In Vivo Antiplasmodial and Antitrypanosomal Efficacy of Extracts of Morinda lucida Benth

The rapid spread of growing resistance to antimalarial medicines is a major constraint to therapeutic control of malaria. Chemotherapy of African trypanosomiases is severely limited by unacceptable toxicity, high cost and inaccessibility of, and increasing parasite resistance to current drugs. Newer and more efficacious drugs are therefore urgently needed for the treatment of these diseases. Aqueous extract of the leaves of Morinda lucida, used traditionally in Nigeria for the treatment of malaria and ailments generally described as “fever”, was evaluated for therapeutic effects in Trypanosoma brucei brucei infection in mice while methanol extract of the root was evaluated for therapeutic potential in Plasmodium berghei infection in mice.
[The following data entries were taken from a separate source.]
Definition with_scoped_values (l : list VariableScopedValue) (v : types_Variable) : types_Variable :=
  {| v_ID := v_ID v; v_VariableSetID := v_VariableSetID v; v_Key := v_Key v; v_Type := v_Type v;
     v_IsRequired := v_IsRequired v; v_DefaultValue := v_DefaultValue v; v_ReferenceID := v_ReferenceID v;
     v_ReferenceName := v_ReferenceName v; v_ScopedValues := l |}.
Definition with_default (d : option string) (v : types_Variable) : types_Variable :=
  {| v_ID := v_ID v; v_VariableSetID := v_VariableSetID v; v_Key := v_Key v; v_Type := v_Type v;
     v_IsRequired := v_IsRequired v; v_DefaultValue := d; v_ReferenceID := v_ReferenceID v;
     v_ReferenceName := v_ReferenceName v; v_ScopedValues := v_ScopedValues v |}.
Definition with_reference_name (name : string) (v : types_Variable) : types_Variable :=
  {| v_ID := v_ID v; v_VariableSetID := v_VariableSetID v; v_Key := v_Key v; v_Type := v_Type v;
     v_IsRequired := v_IsRequired v; v_DefaultValue := v_DefaultValue v; v_ReferenceID := v_ReferenceID v;
     v_ReferenceName := name; v_ScopedValues := v_ScopedValues v |}.

(** ** JSON values *)

Definition hasVariableJSONValue (value : option string) : bool :=
  let trimmed := TrimSpace (default "" value) in
  (0 <? len trimmed)%Z && negb (bool_decide (trimmed = "null")).

(** One value and the end of the text; numbers keep their text. *)
Definition decodeVariableJSONValue (value : option string) : option json := json_parse (default "" value).

(** The switch over the type; [Float64] fails when the number is too large. *)
Definition value_of_type (t : VariableType) (value : json) : bool :=
  match t, value with
  | VariableTypeString, JString _ => true
  | VariableTypeString, _ => false
  | VariableTypeNumber, JNumber number => parses_finite number
  | VariableTypeNumber, _ => false
  | VariableTypeBoolean, JBool _ => true
  | VariableTypeBoolean, _ => false
  | VariableTypeJSON, JNull => false
  | _, _ => true
  end.

Definition invalid_value : apierror := BadRequest "could not normalize Variable value".
Definition invalid_variable : apierror := BadRequest "could not normalize Variable".
Definition invalid_scoped_value : apierror := BadRequest "could not normalize VariableScopedValue".
Definition invalid_set : apierror := BadRequest "could not normalize VariableSet".

Definition validateValueForVariableType (t : VariableType) (raw : option string) : result apierror unit :=
  match decodeVariableJSONValue raw with
  | None => Err invalid_value
  | Some value => fail_if (negb (value_of_type t value)) invalid_value
  end.

(** ** Normalization *)

Definition isKnownVariableType (t : VariableType) : bool :=
  match t with VariableTypeOther _ => false | _ => true end.

Definition normalizeValueVariable (v : types_Variable) : result apierror types_Variable :=
  fail_if (negb (bool_decide (v_ReferenceID v = "")) || negb (bool_decide (v_ReferenceName v = ""))) invalid_variable
    ≫= λ _,
  if negb (hasVariableJSONValue (v_DefaultValue v)) then
    if v_IsRequired v then Ok (with_default None v) else Err invalid_variable
  else
    match decodeVariableJSONValue (v_DefaultValue v) with
    | None => Err invalid_variable
    | Some value => fail_if (negb (value_of_type (v_Type v) value)) invalid_variable ≫= λ _, Ok v
    end.

Section normalize.
Context `{UuidParser}.

(** [uuid.Parse] fails or gives the nil identifier. *)
Definition unusable_id (text : string) : bool :=
  match uuid_Parse text with Some id => is_nil id | None => true end.

Definition normalizeReferenceVariable (v : types_Variable) : result apierror types_Variable :=
  let v := with_default None v in
  if bool_decide (v_ReferenceID v = "") then if v_IsRequired v then Ok v else Err invalid_variable else
  fail_if (unusable_id (v_ReferenceID v)) invalid_variable ≫= λ _,
  fail_if (negb (bool_decide (v_Type v = VariableTypeSecretReference)) && bool_decide (v_ReferenceName v = ""))
    invalid_variable ≫= λ _,
  Ok v.

Definition trim_scoped_value (sv : VariableScopedValue) : VariableScopedValue :=
  {| sv_Scope := trim_scope (sv_Scope sv); sv_SortOrder := sv_SortOrder sv; sv_Value := sv_Value sv;
     sv_ReferenceID := TrimSpace (sv_ReferenceID sv); sv_ReferenceName := TrimSpace (sv_ReferenceName sv) |}.

Definition without_value (sv : VariableScopedValue) : VariableScopedValue :=
  {| sv_Scope := sv_Scope sv; sv_SortOrder := sv_SortOrder sv; sv_Value := None;
     sv_ReferenceID := sv_ReferenceID sv; sv_ReferenceName := sv_ReferenceName sv |}.

Definition normalizeScopedValue (t : VariableType) (sv : VariableScopedValue) : result apierror VariableScopedValue :=
  let sv := trim_scoped_value sv in
  fail_if ((sv_SortOrder sv <? 0)%Z || negb (Supported (sv_Scope sv))) invalid_scoped_value ≫= λ _,
  if isReferenceVariableType t then
    fail_if (hasVariableJSONValue (sv_Value sv)) invalid_scoped_value ≫= λ _,
    let sv := without_value sv in
    fail_if (bool_decide (sv_ReferenceID sv = "")) invalid_scoped_value ≫= λ _,
    fail_if (unusable_id (sv_ReferenceID sv)) invalid_scoped_value ≫= λ _,
    fail_if (negb (bool_decide (t = VariableTypeSecretReference)) && bool_decide (sv_ReferenceName sv = ""))
      invalid_scoped_value ≫= λ _,
    Ok sv
  else
    fail_if (negb (bool_decide (sv_ReferenceID sv = "")) || negb (bool_decide (sv_ReferenceName sv = "")))
      invalid_scoped_value ≫= λ _,
    fail_if (negb (hasVariableJSONValue (sv_Value sv))) invalid_scoped_value ≫= λ _,
    validateValueForVariableType t (sv_Value sv) ≫= λ _,
    Ok sv.

(** The loop with the set of the keys of the scopes. *)
Fixpoint normalizeScopedValues (scopes : list string) (t : VariableType) (l : list VariableScopedValue)
    : result apierror (list VariableScopedValue) :=
  match l with
  | [] => Ok []
  | sv :: l =>
      normalizeScopedValue t sv ≫= λ sv,
      fail_if (contains scopes (Key (sv_Scope sv))) invalid_scoped_value ≫= λ _,
      normalizeScopedValues (Key (sv_Scope sv) :: scopes) t l ≫= λ l, Ok (sv :: l)
  end.
(* ===== verification/VariableTables.v ===== *)
(** * Variable sets: the invariants of the tables and what is read back

    A normalized set passes the checks of the database, every stored variable
    is normalized, and an operation stores the set that is read afterwards. *)
From S2P Require Import Prelude GoStrings Uuid GoRegexp GoJson GoFloat StepRedaction JsonDecode JsonStruct TaskStore Transaction VariableResolution DeploymentProcess ProcessTables VariableSets.
Open Scope list_scope.

(** ** Normalized variables *)

(** A JSON text of a value of the type. *)
Definition typed_value (t : VariableType) (text : string) : Prop :=
  hasVariableJSONValue (Some text) = true
  /\ exists value, json_parse text = Some value /\ value <> JNull
     /\ match t, value with
        | VariableTypeString, JString _ | VariableTypeNumber, JNumber _ | VariableTypeBoolean, JBool _ => True
        | VariableTypeString, _ | VariableTypeNumber, _ | VariableTypeBoolean, _ => False
        | _, _ => True
        end.

Section tables.
Context `{UuidParser}.

Definition usable_id (text : string) : Prop := exists id, uuid_Parse text = Some id /\ id <> Nil.

Record scoped_ok (t : VariableType) (sv : VariableScopedValue) : Prop := {
  so_scope : trim_scope (sv_Scope sv) = sv_Scope sv /\ Supported (sv_Scope sv) = true;
  so_order : (0 <= sv_SortOrder sv)%Z;
  so_reference : isReferenceVariableType t = true ->
    sv_Value sv = None /\ usable_id (sv_ReferenceID sv) /\ sv_ReferenceID sv <> "";
  so_value : isReferenceVariableType t = false ->
    sv_ReferenceID sv = "" /\ exists text, sv_Value sv = Some text /\ typed_value t text;
}.

Record variable_ok (v : types_Variable) : Prop := {
  vo_key : v_Key v <> "" /\ TrimSpace (v_Key v) = v_Key v;
  vo_type : isKnownVariableType (v_Type v) = true;
  vo_reference : isReferenceVariableType (v_Type v) = true ->
    v_DefaultValue v = None
    /\ (v_ReferenceID v = "" -> v_IsRequired v = true) /\ (v_ReferenceID v <> "" -> usable_id (v_ReferenceID v));
  vo_value : isReferenceVariableType (v_Type v) = false ->
    v_ReferenceID v = "" /\ (v_DefaultValue v = None -> v_IsRequired v = true)
    /\ (forall text, v_DefaultValue v = Some text -> typed_value (v_Type v) text);
  vo_scoped : Forall (scoped_ok (v_Type v)) (v_ScopedValues v);
  vo_scopes : NoDup ((λ sv, Key (sv_Scope sv)) <$> v_ScopedValues v);
}.

(** What the resolution expects of a variable. *)
Lemma variable_ok_normalized v : variable_ok v -> normalized v.
Proof.
  intros Hv. split; [|apply Hv]. intros sv Hsv. by apply (proj1 (Forall_forall _ _) (vo_scoped v Hv) sv Hsv).
Qed.

Lemma value_of_type_typed t text value :
  hasVariableJSONValue (Some text) = true -> json_parse text = Some value -> value_of_type t value = true ->
  isReferenceVariableType t = false -> isKnownVariableType t = true -> typed_value t text.
Proof. intros Hh Hp Hv Hr Hk. split; [done|]. exists value. split; [done|]. destruct t, value; try done. Qed.

Lemma not_unusable text : unusable_id text = false -> usable_id text.
Proof.
  unfold unusable_id. destruct (uuid_Parse text) as [id|] eqn:E; [|done].
  intros Hnil%bool_decide_eq_false. by exists id.
Qed.

Lemma trim_scope_idem s : trim_scope (trim_scope s) = trim_scope s.
Proof. unfold trim_scope. simpl. by rewrite !TrimSpace_idem. Qed.

Lemma has_value_some value : hasVariableJSONValue value = true -> exists text, value = Some text.
Proof. destruct value as [text|]; [by exists text|done]. Qed.

Lemma normalizeScopedValue_ok t sv sv' :
  isKnownVariableType t = true -> normalizeScopedValue t sv = Ok sv' -> scoped_ok t sv'.
Proof.
  intros Hk. unfold normalizeScopedValue. rewrite !fail_if_bind. intros E. apply if_err_ok in E as [Hs E].
  apply orb_false_iff in Hs as [Ho%Z.ltb_ge Hs%negb_false_iff].
  destruct (isReferenceVariableType t) eqn:Hr.
  - rewrite ?fail_if_bind in E. apply if_err_ok in E as [_ E]. apply if_err_ok in E as [He E].
    apply if_err_ok in E as [Hu E]. apply if_err_ok in E as [_ E]. injection E as <-.
    split; simpl; [by rewrite trim_scope_idem|done| |by rewrite Hr]. intros _. split_and!; [done|by apply not_unusable|].
    by apply bool_decide_eq_false in He.
  - rewrite ?fail_if_bind in E. apply if_err_ok in E as [He E]. apply if_err_ok in E as [Hh%negb_false_iff E].
    apply result_bind_ok in E as ([] & Hv & [= <-]). split; simpl; [by rewrite trim_scope_idem|done|by rewrite Hr|].
    intros _. apply orb_false_iff in He as [He%negb_false_iff%bool_decide_eq_true _]. split; [done|].
    destruct (has_value_some _ Hh) as [text Et]. exists text. split; [done|]. rewrite Et in Hh, Hv.
    unfold validateValueForVariableType, decodeVariableJSONValue in Hv. simpl in Hv.
    destruct (json_parse text) as [value|] eqn:Ep; [|done]. apply fail_if_ok, negb_false_iff in Hv.
    by eapply value_of_type_typed.
Qed.

Lemma normalizeScopedValues_ok t l : forall scopes l', isKnownVariableType t = true ->
  normalizeScopedValues scopes t l = Ok l' ->
  Forall (scoped_ok t) l' /\ NoDup ((λ sv, Key (sv_Scope sv)) <$> l')
  /\ (forall sv, sv ∈ l' -> Key (sv_Scope sv) ∉ scopes).
Proof.
  induction l as [|sv l IH]; intros scopes l' Hk; simpl.
  { intros [= <-]. split_and!; [constructor|constructor|]. intros sv Hsv. by apply elem_of_nil in Hsv. }
  intros E. apply result_bind_ok in E as (sv' & Hsv & E). rewrite ?fail_if_bind in E. apply if_err_ok in E as [Hc E].
  apply contains_false in Hc. apply result_bind_ok in E as (l1 & Hl & [= <-]).
  apply IH in Hl as (Hok & Hn & Hs); [|done]. split_and!.
  - constructor; [by eapply normalizeScopedValue_ok|done].
  - rewrite fmap_cons. apply NoDup_cons. split; [|done]. intros (x & Ex & Hx)%list_elem_of_fmap.
    apply (Hs x Hx). rewrite <- Ex. by left.
  - intros x [->|Hx]%elem_of_cons; [done|]. intros Hin. apply (Hs x Hx). by right.
Qed.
At a dose of 400mg/kg, aqueous extract of the leaves completely cleared trypanosomes from circulation within two weeks of treatment. The root extract showed a dose dependent antiplasmodial effect. Percentage suppression of parasitaemia were 56.30, 59.84, 67.72 and 81.80% for doses of 100, 200, 400mg/kg of the extract, and 5mg/kg chloroquine respectively. The mean survival period (days) were 15±0.7, 18±0.5, 19±1, 23±1 and 8±1, for doses of 100, 200, 400mg/kg b.w. of the extract, 5mg/kg chloroquine, and the untreated control respectively. Preliminary phytochemical screening of the root extract showed the presence of alkaloids, phlobotannins, flavonoids and saponins. The LD₅₀ was estimated to be 3800mg/kg b.w. It is concluded that extracts of M. lucida or chemicals therein are potentially useful for the discovery of antimalarial and antisleeping sickness drugs. Acknowledgement: This work was funded by a research grant to Emmanuel O. Ogbadoyi by the Organization for the Prohibition of Chemical Weapons, The Hague.